[WORK ORDER]: Only one portion of the data is to be written out: from the line bearing "destruct (at_pc th);" through the line bearing "- [Didexchange]: [connectionStore.saveConnectionRecord]". Write it exactly as it appears.

Saved entries
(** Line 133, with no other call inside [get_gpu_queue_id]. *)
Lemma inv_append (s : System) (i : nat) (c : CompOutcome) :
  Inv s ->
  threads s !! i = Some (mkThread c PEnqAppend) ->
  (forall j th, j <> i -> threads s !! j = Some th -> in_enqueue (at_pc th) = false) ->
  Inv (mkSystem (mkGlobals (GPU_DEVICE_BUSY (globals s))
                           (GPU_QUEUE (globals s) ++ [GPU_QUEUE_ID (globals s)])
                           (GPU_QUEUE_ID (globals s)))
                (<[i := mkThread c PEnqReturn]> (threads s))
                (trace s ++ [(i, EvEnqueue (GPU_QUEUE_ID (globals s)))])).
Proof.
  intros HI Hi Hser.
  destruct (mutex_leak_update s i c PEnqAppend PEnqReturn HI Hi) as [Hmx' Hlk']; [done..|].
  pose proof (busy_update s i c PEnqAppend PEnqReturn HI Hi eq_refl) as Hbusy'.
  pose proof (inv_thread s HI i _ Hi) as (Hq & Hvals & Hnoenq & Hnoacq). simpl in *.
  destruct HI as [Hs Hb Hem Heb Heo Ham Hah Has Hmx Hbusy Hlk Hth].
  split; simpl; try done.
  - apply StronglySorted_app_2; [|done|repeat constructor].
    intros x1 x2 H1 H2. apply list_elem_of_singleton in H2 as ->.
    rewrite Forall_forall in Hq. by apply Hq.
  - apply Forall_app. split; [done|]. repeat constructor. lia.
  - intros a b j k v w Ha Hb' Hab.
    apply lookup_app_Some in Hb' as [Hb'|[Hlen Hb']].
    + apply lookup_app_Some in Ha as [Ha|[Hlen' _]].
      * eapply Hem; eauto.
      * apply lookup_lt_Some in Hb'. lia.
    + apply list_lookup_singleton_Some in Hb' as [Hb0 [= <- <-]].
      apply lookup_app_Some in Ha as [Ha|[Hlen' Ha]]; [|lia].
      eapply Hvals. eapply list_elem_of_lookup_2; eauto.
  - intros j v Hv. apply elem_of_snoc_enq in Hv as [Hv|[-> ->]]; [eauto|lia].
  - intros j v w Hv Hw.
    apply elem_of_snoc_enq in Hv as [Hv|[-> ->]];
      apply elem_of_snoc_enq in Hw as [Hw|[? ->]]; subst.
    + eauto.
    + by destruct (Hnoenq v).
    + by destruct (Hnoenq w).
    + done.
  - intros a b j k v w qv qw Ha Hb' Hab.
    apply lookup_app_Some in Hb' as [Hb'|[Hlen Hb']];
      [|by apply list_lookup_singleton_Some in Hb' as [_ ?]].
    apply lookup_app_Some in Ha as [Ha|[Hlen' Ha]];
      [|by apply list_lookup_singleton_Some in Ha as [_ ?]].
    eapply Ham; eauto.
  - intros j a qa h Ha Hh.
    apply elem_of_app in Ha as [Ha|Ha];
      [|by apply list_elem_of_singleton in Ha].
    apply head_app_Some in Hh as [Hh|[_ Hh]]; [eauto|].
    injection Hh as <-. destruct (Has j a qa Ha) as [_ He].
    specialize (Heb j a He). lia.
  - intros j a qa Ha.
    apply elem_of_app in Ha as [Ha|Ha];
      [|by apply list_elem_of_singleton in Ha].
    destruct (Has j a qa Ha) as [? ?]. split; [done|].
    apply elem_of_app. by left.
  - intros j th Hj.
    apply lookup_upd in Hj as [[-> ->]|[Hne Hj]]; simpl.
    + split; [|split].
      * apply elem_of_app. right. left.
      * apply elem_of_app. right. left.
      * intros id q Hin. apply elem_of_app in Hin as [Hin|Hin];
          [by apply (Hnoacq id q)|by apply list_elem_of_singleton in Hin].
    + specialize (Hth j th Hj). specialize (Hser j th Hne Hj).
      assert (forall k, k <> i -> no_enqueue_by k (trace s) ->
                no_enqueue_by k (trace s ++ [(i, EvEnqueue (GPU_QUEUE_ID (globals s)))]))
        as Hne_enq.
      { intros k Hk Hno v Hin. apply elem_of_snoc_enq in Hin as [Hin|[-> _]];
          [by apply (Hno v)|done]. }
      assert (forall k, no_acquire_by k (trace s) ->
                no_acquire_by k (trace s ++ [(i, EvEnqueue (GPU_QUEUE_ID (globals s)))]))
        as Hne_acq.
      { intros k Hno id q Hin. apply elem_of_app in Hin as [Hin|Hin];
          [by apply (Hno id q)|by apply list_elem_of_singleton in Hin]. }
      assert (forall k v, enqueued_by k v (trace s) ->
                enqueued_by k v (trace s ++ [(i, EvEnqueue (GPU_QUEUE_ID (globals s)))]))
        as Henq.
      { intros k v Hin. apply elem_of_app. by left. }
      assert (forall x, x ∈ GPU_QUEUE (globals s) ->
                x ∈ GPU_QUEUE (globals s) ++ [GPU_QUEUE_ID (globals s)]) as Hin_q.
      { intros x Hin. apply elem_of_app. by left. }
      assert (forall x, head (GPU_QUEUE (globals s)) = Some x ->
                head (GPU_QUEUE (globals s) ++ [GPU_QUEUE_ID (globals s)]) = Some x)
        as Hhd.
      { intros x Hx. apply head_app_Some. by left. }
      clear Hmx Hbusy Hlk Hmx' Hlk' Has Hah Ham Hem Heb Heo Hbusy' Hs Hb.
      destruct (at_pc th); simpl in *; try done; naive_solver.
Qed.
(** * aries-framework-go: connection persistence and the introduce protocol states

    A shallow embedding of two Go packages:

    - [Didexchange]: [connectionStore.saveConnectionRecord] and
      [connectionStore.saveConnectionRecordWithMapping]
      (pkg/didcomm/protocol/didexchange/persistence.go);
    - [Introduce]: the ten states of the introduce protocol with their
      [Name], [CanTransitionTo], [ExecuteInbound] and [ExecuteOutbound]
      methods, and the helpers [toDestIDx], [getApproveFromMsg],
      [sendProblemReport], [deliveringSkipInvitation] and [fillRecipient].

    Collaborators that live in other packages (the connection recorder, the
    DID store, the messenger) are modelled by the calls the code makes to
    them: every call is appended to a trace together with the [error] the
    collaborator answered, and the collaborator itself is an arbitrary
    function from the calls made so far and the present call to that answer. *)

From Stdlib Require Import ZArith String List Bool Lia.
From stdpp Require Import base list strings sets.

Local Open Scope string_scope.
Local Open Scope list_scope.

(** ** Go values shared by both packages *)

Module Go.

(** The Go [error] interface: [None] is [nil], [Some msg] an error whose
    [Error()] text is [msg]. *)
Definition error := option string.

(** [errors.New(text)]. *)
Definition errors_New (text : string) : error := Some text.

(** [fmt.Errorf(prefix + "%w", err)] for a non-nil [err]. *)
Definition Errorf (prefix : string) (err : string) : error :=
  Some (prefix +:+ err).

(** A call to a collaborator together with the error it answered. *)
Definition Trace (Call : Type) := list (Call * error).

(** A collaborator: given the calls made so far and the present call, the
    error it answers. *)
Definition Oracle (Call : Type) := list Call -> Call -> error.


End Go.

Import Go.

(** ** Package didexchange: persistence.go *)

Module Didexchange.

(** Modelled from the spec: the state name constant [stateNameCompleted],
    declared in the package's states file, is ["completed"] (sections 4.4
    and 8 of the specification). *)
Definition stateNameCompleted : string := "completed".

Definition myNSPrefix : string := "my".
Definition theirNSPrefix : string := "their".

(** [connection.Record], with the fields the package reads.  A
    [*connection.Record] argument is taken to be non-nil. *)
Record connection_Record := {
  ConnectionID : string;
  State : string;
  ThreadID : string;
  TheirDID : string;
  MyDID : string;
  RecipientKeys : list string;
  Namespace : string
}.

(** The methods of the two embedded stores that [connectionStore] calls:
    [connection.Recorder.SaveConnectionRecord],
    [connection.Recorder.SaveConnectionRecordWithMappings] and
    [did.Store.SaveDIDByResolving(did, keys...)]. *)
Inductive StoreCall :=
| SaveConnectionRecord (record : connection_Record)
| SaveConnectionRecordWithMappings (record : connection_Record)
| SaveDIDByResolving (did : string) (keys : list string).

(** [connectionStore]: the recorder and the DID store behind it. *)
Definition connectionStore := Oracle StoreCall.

[SOLVED PROBLEM]:
      destruct (at_pc th); simpl in *; try done; naive_solver.
Qed.
(** * aries-framework-go: connection persistence and the introduce protocol states

    A shallow embedding of two Go packages:

    - [Didexchange]: [connectionStore.saveConnectionRecord] and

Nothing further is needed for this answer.